Lines below that include the word "Raise" should each be copied.

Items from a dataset
______________________________

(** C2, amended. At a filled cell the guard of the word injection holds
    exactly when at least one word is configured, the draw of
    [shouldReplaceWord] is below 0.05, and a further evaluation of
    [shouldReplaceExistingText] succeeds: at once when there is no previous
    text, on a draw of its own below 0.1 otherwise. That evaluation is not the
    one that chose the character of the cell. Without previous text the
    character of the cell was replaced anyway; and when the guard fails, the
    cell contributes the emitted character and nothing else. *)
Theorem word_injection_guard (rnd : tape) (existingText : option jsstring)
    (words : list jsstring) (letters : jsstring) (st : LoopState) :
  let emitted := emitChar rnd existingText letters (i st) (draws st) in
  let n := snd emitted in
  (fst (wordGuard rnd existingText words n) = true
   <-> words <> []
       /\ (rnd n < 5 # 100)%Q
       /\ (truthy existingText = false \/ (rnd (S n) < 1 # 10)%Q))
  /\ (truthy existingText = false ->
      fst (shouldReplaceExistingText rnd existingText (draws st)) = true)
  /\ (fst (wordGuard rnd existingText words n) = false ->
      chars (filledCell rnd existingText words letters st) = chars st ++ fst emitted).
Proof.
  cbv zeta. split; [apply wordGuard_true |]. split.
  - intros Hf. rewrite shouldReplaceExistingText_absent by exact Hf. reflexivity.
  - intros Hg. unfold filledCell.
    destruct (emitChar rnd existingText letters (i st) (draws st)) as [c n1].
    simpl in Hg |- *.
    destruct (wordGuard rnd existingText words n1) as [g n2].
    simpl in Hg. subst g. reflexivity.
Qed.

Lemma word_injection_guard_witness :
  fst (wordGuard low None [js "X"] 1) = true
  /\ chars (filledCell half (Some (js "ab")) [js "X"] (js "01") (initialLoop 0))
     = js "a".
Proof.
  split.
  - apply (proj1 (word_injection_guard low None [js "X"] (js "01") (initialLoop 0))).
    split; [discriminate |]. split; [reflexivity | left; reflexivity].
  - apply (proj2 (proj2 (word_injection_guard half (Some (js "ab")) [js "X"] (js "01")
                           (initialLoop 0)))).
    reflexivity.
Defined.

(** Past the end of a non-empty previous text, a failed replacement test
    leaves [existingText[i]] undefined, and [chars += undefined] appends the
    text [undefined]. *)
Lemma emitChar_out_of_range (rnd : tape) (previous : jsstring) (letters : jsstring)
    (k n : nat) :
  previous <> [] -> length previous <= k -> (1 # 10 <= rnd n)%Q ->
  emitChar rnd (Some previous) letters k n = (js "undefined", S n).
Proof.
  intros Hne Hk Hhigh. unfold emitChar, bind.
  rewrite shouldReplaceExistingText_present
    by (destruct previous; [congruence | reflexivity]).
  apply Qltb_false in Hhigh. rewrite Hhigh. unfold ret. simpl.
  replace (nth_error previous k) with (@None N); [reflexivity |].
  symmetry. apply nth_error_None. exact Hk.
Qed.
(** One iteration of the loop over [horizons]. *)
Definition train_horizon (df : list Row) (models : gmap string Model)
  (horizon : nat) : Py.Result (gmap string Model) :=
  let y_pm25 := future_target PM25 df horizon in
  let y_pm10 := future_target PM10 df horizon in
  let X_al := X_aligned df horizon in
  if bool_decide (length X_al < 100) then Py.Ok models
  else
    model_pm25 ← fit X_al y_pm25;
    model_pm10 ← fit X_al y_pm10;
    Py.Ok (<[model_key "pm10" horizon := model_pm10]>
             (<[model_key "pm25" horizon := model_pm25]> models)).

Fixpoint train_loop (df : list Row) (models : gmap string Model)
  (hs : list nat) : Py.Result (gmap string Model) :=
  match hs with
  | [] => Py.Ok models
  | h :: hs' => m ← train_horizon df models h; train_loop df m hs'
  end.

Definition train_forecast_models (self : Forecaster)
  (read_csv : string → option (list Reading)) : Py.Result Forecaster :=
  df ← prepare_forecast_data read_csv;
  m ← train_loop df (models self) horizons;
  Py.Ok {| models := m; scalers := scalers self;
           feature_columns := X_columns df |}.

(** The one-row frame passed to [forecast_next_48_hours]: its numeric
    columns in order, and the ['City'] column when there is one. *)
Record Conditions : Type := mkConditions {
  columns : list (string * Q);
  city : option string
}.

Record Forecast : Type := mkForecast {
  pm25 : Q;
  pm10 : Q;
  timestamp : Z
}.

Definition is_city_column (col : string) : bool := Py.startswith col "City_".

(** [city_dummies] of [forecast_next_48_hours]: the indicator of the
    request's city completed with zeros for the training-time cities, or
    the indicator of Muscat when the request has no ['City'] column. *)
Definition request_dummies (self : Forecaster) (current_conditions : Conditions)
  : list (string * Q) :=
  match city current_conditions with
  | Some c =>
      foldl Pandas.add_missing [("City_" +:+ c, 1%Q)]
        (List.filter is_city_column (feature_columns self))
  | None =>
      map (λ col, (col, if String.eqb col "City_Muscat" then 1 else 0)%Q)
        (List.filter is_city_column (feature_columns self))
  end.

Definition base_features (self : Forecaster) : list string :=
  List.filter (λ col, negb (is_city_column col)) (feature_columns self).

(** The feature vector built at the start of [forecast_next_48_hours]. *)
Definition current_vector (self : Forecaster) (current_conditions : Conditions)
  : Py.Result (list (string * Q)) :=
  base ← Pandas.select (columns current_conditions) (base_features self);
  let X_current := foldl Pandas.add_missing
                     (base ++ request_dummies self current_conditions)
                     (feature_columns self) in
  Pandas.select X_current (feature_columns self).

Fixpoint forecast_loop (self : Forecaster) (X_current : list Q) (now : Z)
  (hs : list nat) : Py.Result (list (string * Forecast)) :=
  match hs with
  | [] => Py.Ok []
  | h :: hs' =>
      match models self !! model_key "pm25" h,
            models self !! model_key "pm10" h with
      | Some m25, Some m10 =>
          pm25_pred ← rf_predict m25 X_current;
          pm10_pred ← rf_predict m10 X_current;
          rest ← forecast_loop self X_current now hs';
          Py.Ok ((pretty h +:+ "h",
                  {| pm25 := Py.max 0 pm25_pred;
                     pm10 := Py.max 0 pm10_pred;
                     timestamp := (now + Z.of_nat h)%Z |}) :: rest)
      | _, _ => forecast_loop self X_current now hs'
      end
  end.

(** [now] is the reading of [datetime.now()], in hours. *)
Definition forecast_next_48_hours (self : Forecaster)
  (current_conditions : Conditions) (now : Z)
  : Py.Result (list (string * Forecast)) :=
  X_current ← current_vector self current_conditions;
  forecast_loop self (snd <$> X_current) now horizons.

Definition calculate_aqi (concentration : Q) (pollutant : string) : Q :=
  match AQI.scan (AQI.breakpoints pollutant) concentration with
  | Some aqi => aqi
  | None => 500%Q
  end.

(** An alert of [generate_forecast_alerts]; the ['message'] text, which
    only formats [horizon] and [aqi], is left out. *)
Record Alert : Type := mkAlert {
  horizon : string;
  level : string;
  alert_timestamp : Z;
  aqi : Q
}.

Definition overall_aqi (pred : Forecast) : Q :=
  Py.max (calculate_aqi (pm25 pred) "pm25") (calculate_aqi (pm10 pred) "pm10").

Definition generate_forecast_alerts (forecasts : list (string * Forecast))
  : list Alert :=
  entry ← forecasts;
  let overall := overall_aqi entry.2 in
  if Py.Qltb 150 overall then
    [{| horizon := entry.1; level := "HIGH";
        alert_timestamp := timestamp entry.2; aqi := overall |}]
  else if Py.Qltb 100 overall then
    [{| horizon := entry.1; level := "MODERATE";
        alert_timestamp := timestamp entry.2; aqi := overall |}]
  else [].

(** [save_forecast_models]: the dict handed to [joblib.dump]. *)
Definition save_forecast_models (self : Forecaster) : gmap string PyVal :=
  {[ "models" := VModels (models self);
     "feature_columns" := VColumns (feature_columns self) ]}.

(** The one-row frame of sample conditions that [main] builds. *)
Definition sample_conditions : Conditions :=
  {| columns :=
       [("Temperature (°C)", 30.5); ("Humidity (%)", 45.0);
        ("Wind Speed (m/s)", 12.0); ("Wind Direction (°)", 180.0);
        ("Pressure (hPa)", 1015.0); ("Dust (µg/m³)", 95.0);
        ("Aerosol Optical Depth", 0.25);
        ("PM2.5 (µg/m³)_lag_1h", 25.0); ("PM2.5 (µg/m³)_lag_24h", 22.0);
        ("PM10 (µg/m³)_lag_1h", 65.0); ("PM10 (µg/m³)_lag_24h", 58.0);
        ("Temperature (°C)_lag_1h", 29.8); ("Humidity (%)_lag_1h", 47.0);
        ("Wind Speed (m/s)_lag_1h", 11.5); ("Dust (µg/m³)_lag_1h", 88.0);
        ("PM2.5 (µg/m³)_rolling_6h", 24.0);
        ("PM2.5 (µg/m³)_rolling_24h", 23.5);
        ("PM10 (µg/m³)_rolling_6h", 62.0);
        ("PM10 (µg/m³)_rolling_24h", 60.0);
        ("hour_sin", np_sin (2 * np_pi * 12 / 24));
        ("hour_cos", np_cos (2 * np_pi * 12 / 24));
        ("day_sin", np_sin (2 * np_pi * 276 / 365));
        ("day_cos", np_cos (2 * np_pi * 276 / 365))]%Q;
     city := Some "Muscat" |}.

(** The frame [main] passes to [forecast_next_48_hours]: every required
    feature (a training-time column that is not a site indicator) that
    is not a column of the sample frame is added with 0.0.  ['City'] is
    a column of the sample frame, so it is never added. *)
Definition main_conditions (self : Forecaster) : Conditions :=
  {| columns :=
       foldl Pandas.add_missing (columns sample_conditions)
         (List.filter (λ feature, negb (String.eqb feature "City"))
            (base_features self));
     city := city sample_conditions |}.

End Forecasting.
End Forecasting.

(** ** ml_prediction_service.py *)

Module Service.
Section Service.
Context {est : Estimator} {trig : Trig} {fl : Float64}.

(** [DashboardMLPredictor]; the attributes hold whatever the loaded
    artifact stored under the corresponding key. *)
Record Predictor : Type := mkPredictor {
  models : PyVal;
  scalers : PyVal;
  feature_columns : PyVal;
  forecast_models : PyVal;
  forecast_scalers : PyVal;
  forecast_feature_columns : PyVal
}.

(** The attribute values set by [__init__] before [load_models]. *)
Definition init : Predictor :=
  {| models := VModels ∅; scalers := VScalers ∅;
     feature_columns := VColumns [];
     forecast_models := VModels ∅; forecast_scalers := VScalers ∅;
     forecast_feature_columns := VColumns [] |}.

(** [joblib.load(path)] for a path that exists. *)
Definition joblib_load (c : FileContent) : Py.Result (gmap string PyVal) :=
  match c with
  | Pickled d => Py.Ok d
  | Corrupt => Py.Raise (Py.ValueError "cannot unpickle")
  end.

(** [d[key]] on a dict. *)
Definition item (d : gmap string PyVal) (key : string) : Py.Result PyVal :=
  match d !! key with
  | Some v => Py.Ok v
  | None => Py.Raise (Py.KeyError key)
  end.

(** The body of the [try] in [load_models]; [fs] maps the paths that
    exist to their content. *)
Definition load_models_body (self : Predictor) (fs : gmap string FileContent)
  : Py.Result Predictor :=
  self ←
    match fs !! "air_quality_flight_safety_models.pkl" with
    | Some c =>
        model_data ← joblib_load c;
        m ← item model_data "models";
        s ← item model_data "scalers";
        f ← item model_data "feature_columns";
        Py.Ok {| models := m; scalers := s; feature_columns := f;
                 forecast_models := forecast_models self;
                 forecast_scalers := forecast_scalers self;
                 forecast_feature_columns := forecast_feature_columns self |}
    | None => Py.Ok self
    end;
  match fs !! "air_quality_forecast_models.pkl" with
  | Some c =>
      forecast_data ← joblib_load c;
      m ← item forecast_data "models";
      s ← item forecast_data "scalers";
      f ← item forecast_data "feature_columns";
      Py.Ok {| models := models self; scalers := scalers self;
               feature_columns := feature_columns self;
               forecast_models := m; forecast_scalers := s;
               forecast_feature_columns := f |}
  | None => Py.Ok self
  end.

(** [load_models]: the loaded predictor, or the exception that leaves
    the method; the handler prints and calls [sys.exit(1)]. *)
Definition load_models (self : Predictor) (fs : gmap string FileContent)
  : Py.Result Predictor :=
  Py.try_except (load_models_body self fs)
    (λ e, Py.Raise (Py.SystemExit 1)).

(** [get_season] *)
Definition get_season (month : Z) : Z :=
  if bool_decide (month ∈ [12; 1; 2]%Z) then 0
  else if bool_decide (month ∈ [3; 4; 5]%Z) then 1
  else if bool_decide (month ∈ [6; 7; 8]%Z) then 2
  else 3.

______________________________

● **Answer section**:
  | Corrupt => Py.Raise (Py.ValueError "cannot unpickle")
  | None => Py.Raise (Py.KeyError key)
    (λ e, Py.Raise (Py.SystemExit 1)).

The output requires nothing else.